Reasons to be Grateful: 40

Experiment, week 40.

Apologies for the hiatus in postings this week, somehow I’ve managed to be busy, busy, busy. There are a few things happening over the next 2-3 days, but hopefully things can then get back to normal.

Anyway we’re now two-thirds of the way through my experiment. This is week 40 of 60 and so far things are looking fairly positive.

In fact this week has been so busy I’m actually struggling a bit for things out of the ordinary to write about, however here are five things which have made me happy or for which I’m grateful this week.
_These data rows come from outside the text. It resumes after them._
(** * NabBot: legacy SQLite to PostgreSQL migration

    A shallow embedding of [cogs/utils/database_migration.py].  The target
    store is a record of tables (lists of rows in insertion order, with the
    [serial] sequences next to the tables they feed), every SQL statement of
    the importers is a function on that record that enforces the constraints
    of the table definitions, and the four importers are written in a small
    state-and-exception monad that mirrors the control flow of the Python
    code ([for] loops, [continue], uncaught exceptions).

    What the embedding fixes: legacy columns have the types the importers
    use them at (integers and texts), apart from the value of a server
    property, which is any of the five values [sqlite3] returns ([NULL],
    [INTEGER], [REAL], [TEXT], [BLOB]), and the columns of the two role
    tables, which may be [NULL]; timestamps are whole seconds and the
    process runs in UTC.  What is left open: [json.loads], [json.dumps],
    the clock behind [now()], and the codecs of the connection, namely
    what a [jsonb] column stores for a [str] argument and what a [text[]]
    column does with an argument that is no list of [str] and [None], are
    parameters of the importers.

    The schema manager ([check_database], [create_database], [set_version],
    [get_version]) is embedded in the module [Schema], over the catalog of
    the database: a [CREATE] statement of the lists [tables], [functions]
    and [triggers] is the object it creates together with the objects it
    needs, and the [jsonb] codec of the connection is a parameter. *)

From Stdlib Require Import ZArith List String Ascii Bool Lia Permutation Sorted.
From Stdlib Require Import PrimFloat DecimalString.
Import ListNotations.
Local Open Scope Z_scope.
Sorry Sue, It’s a foodie theme again!

  1. Meeting Katy. On Monday Noreen and I met up with our friend Katy and her three children who were having a break in London. While it was a social meeting we also agreed to go and see the Shakespeare exhibition at the British Museum. Meeting Katy is always a pleasure especially as we usually eat cake and lunch! And the Shakespeare was also a pleasure, especially as it’s aim is to show things about the times in which the plays were written and put some of the great speeches into their contemporary social context. The exhibition is definitely recommended. You can find Katy’s write-up of the exhibition here.
  2. Ciao Bella. Having done the exhibition, had coffee and cake, and let the children run around in Corams Fields for an hour or so, we wandered off for lunch. Katy had spotted a good-looking Italian restaurant, Ciao Bella, next to the Lamb pub in Lamb’s Conduit Street. Despite (or maybe because of) being inhabited by what appeared to be a couple of small groups of Mafiosi, it was excellent. Although we had just a quick, simple and late lunch the food was substantial and good. Definitely one to be added to the list of useful London eateries. Again, you can find Katy’s write-up here.
  3. Doughnut. On Wednesday we spent a depressing chunk of the day in a consultation meeting about changes to our local hospitals. Depressing because of what my father would have called the “poverty of mind” of most of the people there; people who cannot (or will not) understand what is being proposed but oppose it anyway. Afterwards Noreen and I had to fortify ourselves with doughnuts and a cold drink. I’m not a huge fan of the doughnut, if only because they don’t do much for the waistline, but this one went down a real treat after a long, and very hot, ordeal.
  4. Swifts. I like having swifts flying around and I always look forward to their arrival in late-April/early-May from Africa and wish they wouldn’t fly away again so soon at the end of July. But amazingly we still have at least one swift still around; I’ve seen it on each of the last three evenings. This is unusually late (although not unheard of) and especially late for me to see a swift in London.
  5. Pub Meet. Yesterday I hosted the quarterly lunchtime Anthony Powell Society Pub Meet in London. I always enjoy what are informal chats between friends over a beer or two and pub lunch. We never know who will turn up and yesterday we had three people come along totally unexpectedly and enliven the conversations. These conversations cover almost anything but sooner or later always return to some Powellian theme or aspect of life. For a wonder yesterday I managed to get through over three hours in the pub without a drop of alcohol, or sugary drink — just to compensate for Wednesday’s doughnut!